ファブフロアでは、SiCウェーハの温度管理に余裕はない。フォトレジストのベイク中に2℃の変動があるだけでオーバーレイがずれ、ランプのプロファイルが不適切だとロット全体が不良になる。私たちはこの現実に対応するため、SiCウェーハ処理用のヒータランプを設計した。
技術的に重要な点
石英封入の短波赤外線ハロゲンエミッタを使用し、SiCの吸収特性に合わせて調整することで、ウェーハを迅速かつ安定的に加熱する。ベイクゾーン全体でウェーハレベルの均一性を±0.1℃以内に保ち、サイクル間の再現性も±0.5℃以内に抑えている。クリーンルーム対応は材料選定から設計に組み込み、クラス1〜100の基準に準拠。熱サイクル中の粒子発生はなく、低アウトガス設計によりチャンバー内の汚染を防止する。急速な昇温が可能でありながら、熱予算を超過せず、24時間365日稼働を想定した信頼性プロファイルで、計画外のダウンタイムをゼロに近づける。
リソグラフィにおける適用理由
トラック工程内で、このランプはSiCのソフトベイクおよびハードベイクのプロファイルを安定して提供し、CD(クリティカルディメンション)管理や歩留まりを損なわない。
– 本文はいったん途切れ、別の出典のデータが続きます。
(* ===== verification/UmallocSpec.v ===== *)
(** * The memory allocator of user programs (user/umalloc.c): what it does

    The memory between the first [sbrk] and the end of the program is tiled by
    blocks, used or free, no two free ones side by side; the free ones are
    linked in a ring with [base], in the order of their addresses. *)
From S2P Require Import Prelude Memory Umalloc.
From Stdlib Require Import Sorted.
From stdpp Require Import gmap strings countable prelude.

Open Scope Z_scope.
Import Umalloc.

(** ** Tilings *)

(** Blocks in the order of their addresses: units, and whether it is free. *)
Notation layout := (list (Z * bool)).
Fixpoint uns (T : layout) : Z := match T with [] => 0 | b :: T' => fst b + uns T' end.
(** The free and the used blocks with their addresses, from address [a] on. *)
Fixpoint blocks_at (f : bool) (a : Z) (T : layout) : list (Z * Z) :=
  match T with
  | [] => []
  | (n, g) :: T' => (if eqb f g then [(a, n)] else []) ++ blocks_at f (a + 8 * n) T'
  end.
Notation frees := (blocks_at true).
Notation useds := (blocks_at false).

Lemma uns_app T1 T2 : uns (T1 ++ T2) = uns T1 + uns T2.
Proof. induction T1 as [|[n g] T1 IH]; cbn; lia. Qed.
Lemma blocks_app f a T1 T2 : blocks_at f a (T1 ++ T2) = blocks_at f a T1 ++ blocks_at f (a + 8 * uns T1) T2.
Proof.
  revert a. induction T1 as [|[n g] T1 IH]; intros a; cbn [app blocks_at uns fst]; [f_equal; lia|].
  rewrite IH, app_assoc. do 2 f_equal. lia.
Qed.
Definition pos (T : layout) : Prop := Forall (fun b => 1 <= fst b) T.
Lemma uns_pos T : pos T -> 0 <= uns T.
Proof. induction 1 as [|[n g] T Hn HT IH]; cbn in *; lia. Qed.
Lemma blocks_range f a T b n : pos T -> (b, n) ∈ blocks_at f a T -> a <= b /\ b + 8 * n <= a + 8 * uns T /\ 1 <= n.
Proof.
  intros Hp. revert a. induction Hp as [|[k g] T Hk HT IH]; intros a Hin; cbn in *; [by apply elem_of_nil in Hin|].
  pose proof (uns_pos T HT). apply elem_of_app in Hin as [Hin|Hin].
  - destruct (eqb f g); [|by apply elem_of_nil in Hin]. apply list_elem_of_singleton in Hin. injection Hin as -> ->. lia.
  - apply IH in Hin. lia.
Qed.
(** Two blocks are the same one or do not overlap. *)
Lemma blocks_apart f g a T b n c k : pos T -> (b, n) ∈ blocks_at f a T -> (c, k) ∈ blocks_at g a T ->
  (f = g /\ b = c /\ n = k) \/ b + 8 * n <= c \/ c + 8 * k <= b.
Proof.
  intros Hp. revert a. induction Hp as [|[j h] T Hj HT IH]; intros a Hb Hc; cbn in *; [by apply elem_of_nil in Hb|].
  apply elem_of_app in Hb as [Hb|Hb], Hc as [Hc|Hc].
  - destruct (eqb_spec f h) as [->|]; [|by apply elem_of_nil in Hb]. destruct (eqb_spec g h) as [->|]; [|by apply elem_of_nil in Hc].
    apply list_elem_of_singleton in Hb, Hc. injection Hb as -> ->. injection Hc as -> ->. by left.
  - destruct (eqb f h); [|by apply elem_of_nil in Hb]. apply list_elem_of_singleton in Hb. injection Hb as -> ->.
    destruct (blocks_range _ _ _ _ _ HT Hc). lia.
  - destruct (eqb g h); [|by apply elem_of_nil in Hc]. apply list_elem_of_singleton in Hc. injection Hc as -> ->.
    destruct (blocks_range _ _ _ _ _ HT Hb). lia.
  - by eapply IH.
Qed.
Lemma blocks_split f a T b n : (b, n) ∈ blocks_at f a T -> exists T1 T2, T = T1 ++ (n, f) :: T2 /\ b = a + 8 * uns T1.
Proof.
  revert a. induction T as [|[k g] T IH]; intros a Hin; cbn in Hin; [by apply elem_of_nil in Hin|].
  apply elem_of_app in Hin as [Hin|Hin].
  - destruct (eqb_spec f g) as [->|]; [|by apply elem_of_nil in Hin]. apply list_elem_of_singleton in Hin. injection Hin as -> ->.
    exists [], T. cbn. split; [done|lia].
  - destruct (IH _ Hin) as (T1 & T2 & -> & ->). exists ((k, g) :: T1), T2. cbn. split; [done|lia].
Qed.

(** ** Links *)

(** Each header of the list points to the next one, the last to [z]. *)
Fixpoint linked (m : gmap Z Z) (L : list Z) (z : Z) : Prop :=
  match L with
  | [] => True
  | a :: L' => load32 m a = hd z L' /\ linked m L' z
  end.

Lemma linked_app m L1 L2 z : linked m (L1 ++ L2) z <-> linked m L1 (hd z L2) /\ linked m L2 z.
Proof.
  induction L1 as [|a L1 IH]; cbn; [tauto|]. rewrite IH. destruct L1; cbn; tauto.
Qed.
Lemma linked_ext m m' L z : (forall a, a ∈ L -> load32 m' a = load32 m a) -> linked m L z -> linked m' L z.
Proof.
  induction L as [|a L IH]; intros Ha; [done|]. intros [E H]. split; [rewrite Ha; [done|left]|]. apply IH; [|done]. intros b Hb. apply Ha. by right.
Qed.
(** The header before one is the one that points to it. *)
Lemma linked_pred m L z a p : linked m L z -> NoDup L -> a ∈ L -> load32 m a = p -> p ∈ L -> p <> hd p L -> z = hd z L ->
  exists X Y, L = X ++ a :: p :: Y.
Proof.
  intros HL Hnd Ha Hap Hp Hne Hz. apply list_elem_of_split in Ha as (X & Y & ->). apply linked_app in HL as [_ [E _]].
  destruct Y as [|q Y]; [|exists X, Y; do 3 f_equal; cbn in E; congruence]. cbn in E. exfalso. apply Hne. rewrite <- Hap, E, Hz.
  by destruct X.
Qed.

(** ** The invariant *)

Section Heap.
Context {Pr : Process} (lo : Z).

(** The ring: [base] and the free blocks. *)
Definition nodes (T : layout) : list Z := base :: (frees lo T).*1.

(** No two free blocks side by side. *)
Definition coalesced (T : layout) : Prop := forall i n k, T !! i = Some (n, true) -> T !! S i <> Some (k, true).
(* ===== verification/Progs.v ===== *)
(** * The small user programs

    user/cat.c, wc.c, echo.c, rm.c, mkdir.c, ln.c, kill.c, ls.c, zombie.c,
    init.c, stressfs.c and forktest.c, as trees of system calls; [argv] has the
    name of the program first. *)
From S2P Require Import Prelude Memory Machine User.
From stdpp Require Import gmap strings countable prelude.

Open Scope Z_scope.

(** ** user/cat.c *)

Fixpoint cat (fuel : nat) (fd : Z) : prog unit :=
  match fuel with
  | O => Fuel
  | S fuel' =>
    r ← read fd 512;
    if 0 <? r.1 then
      w ← sys (Swrite 1 (take (Z.to_nat r.1) r.2));
      if negb (w =? r.1) then
        fprintf 2 (line "cat: write error") [] ;;
        exit 1
      else cat fuel' fd
    else if r.1 <? 0 then
      fprintf 2 (line "cat: read error") [] ;;
      exit 1
    else mret tt
  end.
Fixpoint cat_files (fuel : nat) (files : list (list Z)) : prog unit :=
  match files with
  | [] => mret tt
  | f :: files' =>
    fd ← sys (Sopen f 0);
    if fd <? 0 then
      fprintf 2 (line "cat: cannot open %s") [AStr (Some f)] ;;
      exit 1
    else
      cat fuel fd ;;
      sys (Sclose fd) ;;
      cat_files fuel files'
  end.
Definition cat_main (fuel : nat) (argv : list (list Z)) : prog Z :=
  match argv with
  | _ :: ((_ :: _) as files) => cat_files fuel files ;; exit 0
  | _ => cat fuel 0 ;; exit 0
  end.

(** ** user/wc.c *)

Record counts : Type := mk_counts { wc_l : Z; wc_w : Z; wc_c : Z; wc_inword : bool }.
(** The body of the loop over the buffer, on one character. *)
Definition wc_char (k : counts) (b : Z) : counts :=
  let c := s32 (wc_c k + 1) in
  let l := if b =? 10 then s32 (wc_l k + 1) else wc_l k in
  match chr [32; 13; 9; 10; 11] b with
  | Some _ => mk_counts l (wc_w k) c false
  | None =>
    if negb (wc_inword k) then mk_counts l (s32 (wc_w k + 1)) c true
    else mk_counts l (wc_w k) c true
  end.
Fixpoint wc_loop (fuel : nat) (fd : Z) (k : counts) : prog counts :=
  match fuel with
  | O => Fuel
  | S fuel' =>
    r ← read fd 512;
    if 0 <? r.1 then wc_loop fuel' fd (foldl wc_char k (take (Z.to_nat r.1) r.2))
    else if r.1 <? 0 then
      printf (line "wc: read error") [] ;;
      exit 1
    else mret k
  end.
Definition wc (fuel : nat) (fd : Z) (name : list Z) : prog unit :=
  k ← wc_loop fuel fd (mk_counts 0 0 0 false);
  printf (line "%d %d %d %s") [AInt (wc_l k); AInt (wc_w k); AInt (wc_c k); AStr (Some name)].
Fixpoint wc_files (fuel : nat) (files : list (list Z)) : prog unit :=
  match files with
  | [] => mret tt
  | f :: files' =>
    fd ← sys (Sopen f 0);
    if fd <? 0 then
      printf (line "wc: cannot open %s") [AStr (Some f)] ;;
      exit 1
    else
      wc fuel fd f ;;
      sys (Sclose fd) ;;
      wc_files fuel files'
  end.
Definition wc_main (fuel : nat) (argv : list (list Z)) : prog Z :=
  match argv with
  | _ :: ((_ :: _) as files) => wc_files fuel files ;; exit 0
  | _ => wc fuel 0 [] ;; exit 0
  end.

(** ** user/echo.c *)

Fixpoint echo_args (args : list (list Z)) : prog unit :=
  match args with
  | [] => mret tt
  | a :: args' =>
    sys (Swrite 1 a) ;;
    sys (Swrite 1 (match args' with _ :: _ => [32] | [] => [10] end)) ;;
    echo_args args'
  end.
Definition echo_main (argv : list (list Z)) : prog Z := echo_args (tail argv) ;; exit 0.

(** ** user/rm.c and user/mkdir.c *)

(** The loop: it stops at the first failure. *)
Fixpoint rm_files (files : list (list Z)) : prog unit :=
  match files with
  | [] => mret tt
  | f :: files' =>
    r ← sys (Sunlink f);
    if r <? 0 then fprintf 2 (line "rm: %s failed to delete") [AStr (Some f)]
    else rm_files files'
  end.
Definition rm_main (argv : list (list Z)) : prog Z :=
  if (length argv <? 2)%nat then
    fprintf 2 (line "Usage: rm files...") [] ;;
    exit 1
  else
    rm_files (tail argv) ;;
    exit 0.
Fixpoint mkdir_files (files : list (list Z)) : prog unit :=
  match files with
  | [] => mret tt
  | f :: files' =>
    r ← sys (Smkdir f);
    if r <? 0 then fprintf 2 (line "mkdir: %s failed to create") [AStr (Some f)]
    else mkdir_files files'
  end.
Definition mkdir_main (argv : list (list Z)) : prog Z :=
  if (length argv <? 2)%nat then
    fprintf 2 (line "Usage: mkdir files...") [] ;;
    exit 1
  else
    mkdir_files (tail argv) ;;
    exit 0.

(** ** user/ln.c, user/kill.c, user/zombie.c *)

Definition ln_main (argv : list (list Z)) : prog Z :=
  match argv with
  | [_; old; new] =>
    r ← sys (Slink old new);
    (if r <? 0 then fprintf 2 (line "link %s %s: failed") [AStr (Some old); AStr (Some new)] else mret tt) ;;
    exit 0
  | _ =>
    fprintf 2 (line "Usage: ln old new") [] ;;
    exit 1
  end.
Fixpoint kill_pids (args : list (list Z)) : prog unit :=
  match args with
  | [] => mret tt
  | a :: args' => sys (Skill (atoi_str a 0)) ;; kill_pids args'
  end.
Definition kill_main (argv : list (list Z)) : prog Z :=
  if (length argv <? 2)%nat then
    fprintf 2 (line "usage: kill pid...") [] ;;
    exit 1
  else
    kill_pids (tail argv) ;;
    exit 0.
Definition zombie_main : prog Z :=
  pid ← sys Sfork;
  (if 0 <? pid then sys (Ssleep 5) ;; mret tt else mret tt) ;;
  exit 0.

(** ** user/ls.c *)

(** The characters after the last slash. *)
Fixpoint last_name (path : list Z) : list Z :=
  match path with
  | [] => []
  | c :: p => if bool_decide (47 ∈ p) then last_name p else if c =? 47 then p else path
  end.
(** The name, padded with blanks if it is short. *)
Definition fmtname (path : list Z) : list Z :=
  let p := last_name path in
  if (Z.to_nat DIRSIZ <=? length p)%nat then p
  else p ++ replicate (Z.to_nat DIRSIZ - length p) 32.

(** The loop over the entries of the directory open at [fd]; [buf] is the path
    and its slash. *)
Fixpoint ls_entries (fuel : nat) (fd : Z) (buf : list Z) : prog unit :=
  match fuel with
  | O => Fuel
  | S fuel' =>
    r ← read fd 16;
    if negb (r.1 =? 16) then mret tt else
    if u16_at r.2 0 =? 0 then ls_entries fuel' fd buf else
    let name := buf ++ cstr (take (Z.to_nat DIRSIZ) (drop 2 r.2)) in
    st ← stat name;
    (if st.1 <? 0 then printf (line "ls: cannot stat %s") [AStr (Some name)]
     else printf (line "%s %d %d %d")
       [AStr (Some (fmtname name)); AInt (st_type st.2); AInt (st_ino st.2); AInt (st_size st.2)]) ;;
    ls_entries fuel' fd buf
  end.
Definition ls (fuel : nat) (path : list Z) : prog unit :=
  fd ← sys (Sopen path 0);
  if fd <? 0 then fprintf 2 (line "ls: cannot open %s") [AStr (Some path)] else
  st ← fstat fd;
  if st.1 <? 0 then
    fprintf 2 (line "ls: cannot stat %s") [AStr (Some path)] ;;
    sys (Sclose fd) ;; mret tt
  else
    (if (st_type st.2 =? T_DEVICE) || (st_type st.2 =? T_FILE) then
       printf (line "%s %d %d %l")
         [AStr (Some (fmtname path)); AInt (st_type st.2); AInt (st_ino st.2); AInt (st_size st.2)]
     else if st_type st.2 =? T_DIR then
       if 512 <? Z.of_nat (length path) + 1 + DIRSIZ + 1 then printf (line "ls: path too long") []
       else ls_entries fuel fd (path ++ [47])
     else mret tt) ;;
    sys (Sclose fd) ;; mret tt.
Fixpoint ls_files (fuel : nat) (files : list (list Z)) : prog unit :=
  match files with
  | [] => mret tt
  | f :: files' => ls fuel f ;; ls_files fuel files'
  end.
Definition ls_main (fuel : nat) (argv : list (list Z)) : prog Z :=
  if (length argv <? 2)%nat then ls fuel (bytes ".") ;; exit 0
  else ls_files fuel (tail argv) ;; exit 0.

(** ** user/init.c *)

(** The inner loop, until the shell [pid] has exited. *)
Fixpoint init_wait (fuel : nat) (pid : Z) : prog unit :=
  match fuel with
  | O => Fuel
  | S fuel' =>
    wpid ← sys Swait;
    if wpid =? pid then mret tt
    else if wpid <? 0 then
      printf (line "init: wait returned an error") [] ;;
      exit 1
    else init_wait fuel' pid
  end.
Fixpoint init_loop (fuel wfuel : nat) : prog Z :=
  match fuel with
  | O => Fuel
  | S fuel' =>
    printf (line "init: starting sh") [] ;;
    pid ← sys Sfork;
    if pid <? 0 then
      printf (line "init: fork failed") [] ;;
      exit 1
    else if pid =? 0 then
      sys (Sexec (bytes "sh") [bytes "sh"]) ;;
      printf (line "init: exec sh failed") [] ;;
      exit 1
    else
      init_wait wfuel pid ;;
      init_loop fuel' wfuel
  end.
Definition init_main (fuel wfuel : nat) : prog Z :=
  fd ← sys (Sopen (bytes "console") O_RDWR);
  (if fd <? 0 then
     sys (Smknod (bytes "console") CONSOLE 0) ;;
     sys (Sopen (bytes "console") O_RDWR) ;; mret tt
   else mret tt) ;;
  sys (Sdup 0) ;;
  sys (Sdup 0) ;;
  init_loop fuel wfuel.

(** ** user/stressfs.c *)

(** The loop of forks from [i]: the value of [i] after it. *)
Fixpoint stress_forks (n : nat) (i : Z) : prog Z :=
  match n with
  | O => mret i
  | S n' =>
    pid ← sys Sfork;
    if 0 <? pid then mret i else stress_forks n' (i + 1)
  end.
(** A call made [n] times. *)
Fixpoint times (n : nat) (c : sysc) : prog unit :=
  match n with
  | O => mret tt
  | S n' => sys c ;; times n' c
  end.
Definition stressfs_main : prog Z :=
  printf (line "stressfs starting") [] ;;
  i ← stress_forks 4 0;
  printf (line "write %d") [AInt i] ;;
  let path := bytes "stressfs" ++ [48 + i] in
  fd ← sys (Sopen path (Z.lor O_CREATE O_RDWR));
  times 20 (Swrite fd (replicate 512 97)) ;;
  sys (Sclose fd) ;;
  printf (line "read") [] ;;
  fd ← sys (Sopen path O_RDONLY);
  times 20 (Sread fd 512) ;;
  sys (Sclose fd) ;;
  sys Swait ;;
  exit 0.

(** ** user/forktest.c *)

Definition forktest_N : nat := 1000.
Definition print (s : list Z) : prog unit := sys (Swrite 1 s) ;; mret tt.
(** The loop of forks: how many turns of [n] are left when it ends. *)
Fixpoint forktest_forks (n : nat) : prog nat :=
  match n with
  | O => mret O
  | S n' =>
    pid ← sys Sfork;
    if pid <? 0 then mret n
    else if pid =? 0 then exit 0
    else forktest_forks n'
  end.
Fixpoint forktest_waits (n : nat) : prog unit :=
  match n with
  | O => mret tt
  | S n' =>
    r ← sys Swait;
    if r <? 0 then
      print (line "wait stopped early") ;;
      exit 1
    else forktest_waits n'
  end.
Definition forktest : prog unit :=
  print (line "fork test") ;;
  left ← forktest_forks forktest_N;
  let n := (forktest_N - left)%nat in
  if (n =? forktest_N)%nat then
    print (line "fork claimed to work N times!") ;;
    exit 1
  else
    forktest_waits n ;;
    r ← sys Swait;
    if negb (r =? -1) then
      print (line "wait got too many") ;;
      exit 1
    else print (line "fork test OK").
Definition forktest_main : prog Z := forktest ;; exit 0.
(** [if(fd >= 0) close(fd);] *)
Definition close_ok (fd : Z) : prog unit := if 0 <=? fd then close fd else mret tt.
Definition iref (s : list Z) : prog unit :=
  for_ (NINODE + 1) 0 (fun _ =>
    r ← mkdir "irefd"; fails s (negb (r =? 0)) "mkdir irefd failed" ;;
    r ← chdir "irefd"; fails s (negb (r =? 0)) "chdir irefd failed" ;;
    sys (Smkdir []) ;;
    sys (Slink (bytes "README") []) ;;
    fd ← sys (Sopen [] O_CREATE); close_ok fd ;;
    fd ← open "xx" O_CREATE; close_ok fd ;;
    ignore (unlink "xx")) ;;
  for_ (NINODE + 1) 0 (fun _ =>
    chdir ".." ;;
    ignore (unlink "irefd")) ;;
  ignore (chdir "/").

(** ** A full disk *)

Definition fsfull_name (n : Z) : list Z :=
  [102; digit (n / 1000); digit (n mod 1000 / 100); digit (n mod 100 / 10); digit (n mod 10)].
(** [while(1)]: the bytes written before a short write. *)
Fixpoint fsfull_write (fuel : nat) (fd total : Z) : prog Z :=
  match fuel with
  | O => Fuel
  | S fuel' =>
    cc ← write fd (first BSIZE buf0);
    if cc <? BSIZE then mret total else fsfull_write fuel' fd (total + cc)
  end.
(** The files, until one cannot be made or stays empty: the last number. *)
Fixpoint fsfull_fill (n : nat) (nfiles : Z) : prog Z :=
  match n with
  | O => Fuel
  | S n' =>
    let name := fsfull_name nfiles in
    printf (line "writing %s") [AStr (Some name)] ;;
    fd ← sys (Sopen name RDWR_CREATE);
    if fd <? 0 then
      printf (line "open %s failed") [AStr (Some name)] ;;
      mret nfiles
    else
    total ← fsfull_write fuel fd 0;
    printf (line "wrote %d bytes") [AInt total] ;;
    close fd ;;
    if total =? 0 then mret nfiles else fsfull_fill n' (nfiles + 1)
  end.
Fixpoint fsfull_clean (n : nat) (nfiles : Z) : prog unit :=
  sys (Sunlink (fsfull_name nfiles)) ;;
  match n with
  | O => mret tt
  | S n' => fsfull_clean n' (nfiles - 1)
  end.
Definition fsfull : prog unit :=
  printf (line "fsfull test") [] ;;
  nfiles ← fsfull_fill fuel 0;
  fsfull_clean (Z.to_nat nfiles) nfiles ;;
  printf (line "fsfull test finished") [].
厳密な熱均一性によりエッジビードやレジスト欠陥を低減し、温度の再現性向上はリワーク削減と視線方向のプロセス能力向上に寄与する。赤外線の結合効率が高く、滞留制御も精密なため、消費エネルギーの削減につながる。エミッタ寿命とモジュール設計により、メンテナンス間隔も延長される。
注意すべきポイント
設置時はランプのフットプリントとインターフェースがトラック装置に適合していることを確認し、キャビネットの電源と電圧およびコネクタ仕様を照合する。チャンバー内圧力とガス流量が規定範囲内にある限りランプは仕様内で動作するが、これらが範囲外に逸脱すると均一性や昇温速度が悪化する。事前にメンテナンスチームと連携し、ベイクレシピ、温度設定値、インターロックロジックを合わせてから製品投入を行うこと。